In view of these findings, the currently accepted name, "mountain" brushtail possum, is no longer accurately descriptive. One suggestion is to rename the northern group as the "northern bobuck" and the Victorian animals as "southern bobuck", T. cunninghami.

==Description==
Both the mountain brushtail possum, T. cunninghami, and its cousin the short-eared possum, T. caninus, are generally reported to inhabit wet sclerophyll forest in south-eastern Australia along and to the south and east of the Great Dividing Range of eastern Australia from southern Victoria to south-eastern Queensland. They typically dwell at altitudes greater than 300 m. Bobucks are medium-sized (2.5-4.5 kg), semi-arboreal, nocturnal marsupials.

==Diet and habitat==
Habitat and dietary requirements of both the mountain brushtail possum and the short-eared possum are reported to be more specialised than those of their close relative the common brushtail possum, T. vulpecula. As a result, the common brushtail possum has been able to colonise a greater variety of habitats than either of its bobuck relatives. For example, unlike common brushtails, bobucks are not known in urban areas and have been thought of as being obligately adapted to stable forest environments.

During the day, the mountain brushtail possum dens in tree hollows (or sometimes in dense ground cover) and at night emerges to forage. In mountain country the mountain brushtail possum is reported to depend mainly upon Acacia species for its diet and in particular the silver wattle, Acacia dealbata. However, in lowland Gippsland there is no association of these animals with any particular type of vegetation: it is to be found in a variety of Eucalypt species stands or the Tea Tree. The mountain brushtail possum is known to feed at ground level and they are able to utilise hypogeal and epigeal fungi as well as ground-level plants food resources.

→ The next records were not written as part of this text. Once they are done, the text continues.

(* ===== verification/Builder.v ===== *)
(** * [NodeBuilder]: [include/node/node_builder.h], [src/node/node_builder.cc]

    A builder edits one level of a POS-tree; its parents edit the levels
    above.  The model of a [NodeBuilder] is the chain of builders from it to
    the topmost parent that exists, as a list.  Chunks are written to a chunk
    store and read back from it; [created_segs_] only keeps memory alive and
    is not modelled.  [fuel] bounds the number of levels and the number of
    nodes that the second loop of [RecursiveCommit] reads. *)

From S2P Require Import Prelude Types Slice HashVal Chunk RollingHash Node NodeSearch Chunker.
From S2P Require Import Store Cursor.

Record Builder := mkNB {
  cursor_ : option NodeCursor;
  appended_segs_ : list (option Segment);   (* [None]: a null pointer *)
  pre_cursor_seg_ : option Segment;
  rhasher_ : RollingHasher;
  commited_ : bool;
  num_skip_entries_ : nat
}.

Definition set_cursor (b : Builder) (c : NodeCursor) : Builder :=
  mkNB (Some c) (appended_segs_ b) (pre_cursor_seg_ b) (rhasher_ b) (commited_ b)
       (num_skip_entries_ b).
Definition set_pre (b : Builder) (s : Segment) : Builder :=
  mkNB (cursor_ b) (appended_segs_ b) (Some s) (rhasher_ b) (commited_ b) (num_skip_entries_ b).
Definition set_rhasher (b : Builder) (h : RollingHasher) : Builder :=
  mkNB (cursor_ b) (appended_segs_ b) (pre_cursor_seg_ b) h (commited_ b) (num_skip_entries_ b).
Definition set_uncommited (b : Builder) : Builder :=
  mkNB (cursor_ b) (appended_segs_ b) (pre_cursor_seg_ b) (rhasher_ b) false (num_skip_entries_ b).
Definition add_skip (b : Builder) (n : nat) : Builder :=
  mkNB (cursor_ b) (appended_segs_ b) (pre_cursor_seg_ b) (rhasher_ b) (commited_ b)
       (num_skip_entries_ b + n).
Definition append_segs (b : Builder) (segs : list (option Segment)) : Builder :=
  mkNB (cursor_ b) (appended_segs_ b ++ segs) (pre_cursor_seg_ b) (rhasher_ b) (commited_ b)
       (num_skip_entries_ b).

(** [AppendSegmentEntries]. *)
Definition AppendSegmentEntries (b : Builder) (seg : option Segment) : Builder :=
  append_segs (set_uncommited b) [seg].

Section Builder.
Context `{HashFunction} `{Uninit} {St : Type} `{ChunkStore St}.

(** The leaf chunker's kind, and the rolling hash parameters of the leaf and
    of the parent chunker. *)
Variable (kind : NodeKind) (leaf_params meta_params : ChunkerParams).

(** The chunker of a level. *)
Definition lvl_kind (leaf : bool) : NodeKind := if leaf then kind else KMeta.
Definition lvl_params (leaf : bool) : ChunkerParams := if leaf then leaf_params else meta_params.

(** [chunker_->GetRHasher()]. *)
Definition lvl_rhasher (leaf : bool) : RollingHasher :=
  GetRHasher (lvl_params leaf) (fresh (cp_window (lvl_params leaf))).

(** [NodeBuilder(level, ...)]: a builder that works on no existing tree. *)
Definition new_builder (leaf : bool) : Builder :=
  mkNB None [] None (lvl_rhasher leaf) true 0.

(** [parent_builder()]: the parents of a builder, made to exist. *)
Definition parent_builder (ps : list Builder) : list Builder :=
  match ps with [] => [new_builder false] | _ => ps end.

(** [Load] of the chunk that a store holds. *)
Definition st_load (st : St) (h : Hash) : option Chunk :=
  CHECK (negb (hash_empty h));; Some (cs_Get st h).

(** *** [Resume] *)

Fixpoint resume_var (todo : nat) (c : NodeCursor) (seg : Segment) : option (NodeCursor * Segment) :=
  match todo, c with
  | O, _ => Some (c, seg)
  | S todo', l :: ps =>
      n ← numCurrentBytes l;
      seg' ← seg_prolong seg n;
      r ← advance_here l;
      resume_var todo' (snd r :: ps) seg'
  | _, [] => None
  end.

(** The cursor goes back to the start of its node, and the segment of the
    entries before its position is collected. *)
Definition Resume (leaf : bool) (b : Builder) : option Builder :=
  c ← cursor_ b;
  match c with
  | [] => None
  | l :: ps =>
      let original_idx := idx_ l in
      l0 ← seek l 0;
      addr ← current l0;
      if isFixedEntryLen (lvl_kind leaf) then
        n ← numCurrentBytes l0;
        l1 ← seek l0 original_idx;
        cur ← current l1;
        seg ← seg_prolong (mkSeg addr 0 (FixedSegment n)) (length addr - length cur);
        Some (set_pre (set_cursor b (l1 :: ps)) seg)
      else
        r ← resume_var (Z.to_nat original_idx) (l0 :: ps) (mkSeg addr 0 (VarSegment []));
        Some (set_pre (set_cursor b (fst r)) (snd r))
  end.

(** [NodeBuilder(cursor, level, ...)]: one builder per level of the cursor. *)
Fixpoint builder_of_cursor (leaf : bool) (c : NodeCursor) : option (list Builder) :=
  match c with
  | [] => Some []
  | l :: ps =>
      parents ← builder_of_cursor false ps;
      let b := mkNB (Some c) [] None (lvl_rhasher leaf) true 0 in
      ne ← numEntries (seq_node_ l);
      b' ← (if 0 <? ne then Resume leaf b else Some b);
      Some (b' :: parents)
  end.

(** *** [SkipEntries] *)

(** [fuel] bounds the depth of the calls on parents. *)
Fixpoint SkipEntries (fuel : nat) (st : St) (num_elements : nat) (bs : list Builder) :
  option (nat * list Builder) :=
  match fuel, bs with
  | S fuel', b :: ps =>
      let b := set_uncommited b in
      match cursor_ b with
      | None => Some (0, b :: ps)
      | Some c =>
          l ← head c; e ← isEnd l;
          if e : bool then Some (0, b :: ps)
          else
            (fix loop (todo i : nat) (c : NodeCursor) (ps : list Builder) :
               option (nat * list Builder) :=
               match todo, c with
               | O, _ => Some (num_elements, add_skip (set_cursor b c) num_elements :: ps)
               | S todo', l :: cps =>
                   r ← advance_here l;
                   let c' := snd r :: cps in
                   if fst r : bool then loop todo' (S i) c' ps
                   else
                     rp ← match ps with
                          | [] => Some (true, [])
                          | _ :: _ =>
                              q ← SkipEntries fuel' st 1 ps;
                              p ← head (snd q);
                              pc ← cursor_ p;
                              pl ← head pc;
                              pe ← isEnd pl;
                              Some (pe, snd q)
                          end;
                     if fst rp : bool then
                       e ← isEnd (snd r);
                       CHECK e;;
                       Some (i, add_skip (set_cursor b c') i :: snd rp)
                     else
                       ra ← Advance (st_load st) true c';
                       CHECK (fst ra);;
                       loop todo' (S i) (snd ra) (snd rp)
               | _, [] => None
               end) num_elements 1 c ps
      end
  | _, _ => None
  end.

(** [parent_builder()->SkipEntries(1)]. *)
Definition skip_parent (st : St) (ps : list Builder) : option (list Builder) :=
  let ps := parent_builder ps in
  snd <$> SkipEntries (length ps) st 1 ps.

(** *** [HandleBoundary] *)

(** The state that [RecursiveCommit] works on: the builder, its parents, the
    store, and the last chunk made. *)
Record CommitState := mkCS {
  cs_builder : Builder;
  cs_parents : list Builder;
  cs_store : St;
  cs_last : option Chunk
}.

Definition HandleBoundary (leaf : bool) (s : CommitState) (segments : list Segment) :
  option CommitState :=
  ci ← Make (lvl_kind leaf) segments;
  h ← chunk_hash (ci_chunk ci);
  let st' := snd (cs_Put (cs_store s) h (ci_chunk ci)) in
  match parent_builder (cs_parents s) with
  | [] => None
  | p :: ps =>
      Some (mkCS (set_rhasher (cs_builder s) (rh_ClearLastBoundary (rhasher_ (cs_builder s))))
                 (AppendSegmentEntries p (Some (ci_meta_seg ci)) :: ps) st' (Some (ci_chunk ci)))
  end.

(** *** [RecursiveCommit] *)

(** The loop over [pre_cursor_seg_] and the appended segments. *)
Fixpoint commit_appended (fuel : nat) (leaf : bool) (s : CommitState) (chunk_segs : list Segment)
    (cur_seg : option Segment) (queue : list (option Segment)) :
  option (CommitState * list Segment) :=
  match fuel with
  | O => None
  | S fuel' =>
      match cur_seg with
      | None => Some (s, chunk_segs)
      | Some seg =>
          d ← seg_bytes seg;
          let '(rh, boundary_pos) := rh_TryHashBytes (rhasher_ (cs_builder s)) d in
          let s := mkCS (set_rhasher (cs_builder s) rh) (cs_parents s) (cs_store s) (cs_last s) in
          entryIdx ← seg_PosToIdx seg boundary_pos;
          r ← (if rh_CrossedBoundary rh then
                 sp ← seg_Split seg (Z.to_nat (u64 (entryIdx + 1)));
                 s' ← HandleBoundary leaf s (chunk_segs ++ [fst sp]);
                 Some (true, s', [], snd sp)
               else Some (false, s, chunk_segs, seg));
          let '(hasBoundary, s', chunk_segs', seg') := r in
          if hasBoundary && negb (seg_empty seg')
          then commit_appended fuel' leaf s' chunk_segs' (Some seg') queue
          else
            let chunk_segs'' := if seg_empty seg' then chunk_segs' else chunk_segs' ++ [seg'] in
            match queue with
            | [] => Some (s', chunk_segs'')
            | next :: queue' => commit_appended fuel' leaf s' chunk_segs'' next queue'
            end
      end
  end.

(** The loop over the entries from the cursor on, until the chunks of the new
    tree and of the old one end at the same place. *)
Fixpoint commit_cursor (fuel : nat) (leaf : bool) (s : CommitState) (chunk_segs : list Segment)
    (node_seg : Segment) : option (CommitState * list Segment) :=
  match fuel with
  | O => None
  | S fuel' =>
      d ← seg_bytes node_seg;
      let '(rh, boundary_pos) := rh_TryHashBytes (rhasher_ (cs_builder s)) d in
      let s := mkCS (set_rhasher (cs_builder s) rh) (cs_parents s) (cs_store s) (cs_last s) in
      if boundary_pos =? num_bytes_ node_seg then
        CHECK (negb (rh_CrossedBoundary rh));;
        ps ← skip_parent (cs_store s) (cs_parents s);
        let chunk_segs' := chunk_segs ++ [node_seg] in
        c ← cursor_ (cs_builder s);
        l ← head c;
        ne ← numEntries (seq_node_ l);
        ra ← AdvanceEntry (st_load (cs_store s)) (u64 (Z.of_nat ne - idx_ l)) c;
        let c' := snd ra in
        l' ← head c';
        e ← isEnd l';
        let s' := mkCS (set_cursor (cs_builder s) c') ps (cs_store s) (cs_last s) in
        if e : bool then Some (s', chunk_segs')
        else
          ne' ← numEntries (seq_node_ l');
          seg' ← GetSegment (seq_node_ l') (Z.to_nat (idx_ l')) ne';
          commit_cursor fuel' leaf s' chunk_segs' seg'
      else
        entryIdx ← seg_PosToIdx node_seg boundary_pos;
        CHECK (entryIdx <? Z.of_nat (seg_numEntries node_seg))%Z;;
        sp ← seg_Split node_seg (Z.to_nat (u64 (entryIdx + 1)));
        s' ← HandleBoundary leaf s (chunk_segs ++ [fst sp]);
        if (entryIdx =? Z.of_nat (seg_numEntries node_seg) - 1)%Z then Some (s', [])
        else commit_cursor fuel' leaf s' [] (snd sp)
  end.

(** Enough iterations for the first loop: every one of them either takes an
    entry or moves on to the next segment. *)
Definition appended_fuel (segs : list (option Segment)) : nat :=
  S (list_sum ((fun o => S (from_option seg_numEntries 0 o)) <$> segs)).

(** The three ways to make chunks, in order: the state after the last chunk of
    this level. *)
Definition commit_level (fuel : nat) (leaf : bool) (b : Builder) (ps : list Builder) (st : St) :
  option CommitState :=
  CHECK (negb (commited_ b));;
  ps ← skip_parent st ps;
  let segs := match pre_cursor_seg_ b with
              | Some s => Some s :: appended_segs_ b
              | None => appended_segs_ b
              end in
  let '(cur, queue) := match segs with [] => (None, []) | s :: q => (s, q) end in
  r1 ← commit_appended (appended_fuel segs) leaf (mkCS b ps st None) [] cur queue;
  let '(s1, chunk_segs) := r1 in
  r2 ← match cursor_ (cs_builder s1) with
       | None => Some (s1, chunk_segs)
       | Some c =>
           l ← head c; e ← isEnd l;
           if e : bool then Some (s1, chunk_segs)
           else
             CHECK (0 <=? idx_ l)%Z;;
             ne ← numEntries (seq_node_ l);
             seg ← GetSegment (seq_node_ l) (Z.to_nat (idx_ l)) (ne - Z.to_nat (idx_ l));
             commit_cursor fuel leaf s1 chunk_segs seg
       end;
  let '(s2, chunk_segs) := r2 in
  s3 ← (if 0 <? length chunk_segs then
          s2' ← match cursor_ (cs_builder s2) with
                | None => Some s2
                | Some c =>
                    l ← head c; e ← isEnd l; CHECK e;;
                    ra ← Advance (st_load (cs_store s2)) true c;
                    CHECK (negb (fst ra));;
                    Some (mkCS (set_cursor (cs_builder s2) (snd ra)) (cs_parents s2)
                               (cs_store s2) (cs_last s2))
                end;
          HandleBoundary leaf s2' chunk_segs
        else Some s2);
  match cs_last s3 with
  | Some _ => Some s3
  | None => HandleBoundary leaf s3 []
  end.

The mountain brushtail possum is also reported to require tree hollows for use as dens. Indeed, both the easy availability of hollow-bearing trees and silver wattle are thought to determine the population density and distribution of the mountain brushtail possum in Victoria.

==Reproduction==
The mountain brushtail possum shows little sexual dimorphism. Mating occurs within a 2–3 week period during autumn (March–June). Female oestrus is highly synchronised, and most females will give birth to one offspring each year. Males do not appear to provide any care to the young. The young emerge from the pouch after several months and are then carried on the back of their mother. Over the summer (December to February), young begin to accompany their mothers on foot as a first step, as it were, to full independence. Neither males nor females will reproduce until they are at least two years of age. There is evidence that female offspring are often philopatric while young males have been found to disperse up to 8 km. Upon reaching reproductive maturity, the mountain brushtail possum will retain the same home range for life.

Its longevity is amazingly high: in fact it is perhaps the longest lived marsupial species.

Recent research indicates that the mating system of the mountain brushtail possum is variable. Intensive study of two mountain brushtail possum populations found that one of these populations was polygynous, while the other was monogamous. The two populations lived within 2 km of each other, yet the group dwelt in a linear habitat strip along a roadside that had escaped logging for over 100 years, whereas the monogamous population inhabited a forest patch that had been logged 40 years ago. To date it remains unclear whether this difference in mating system is because of the geographical shape of the habitat or the quality of its resources.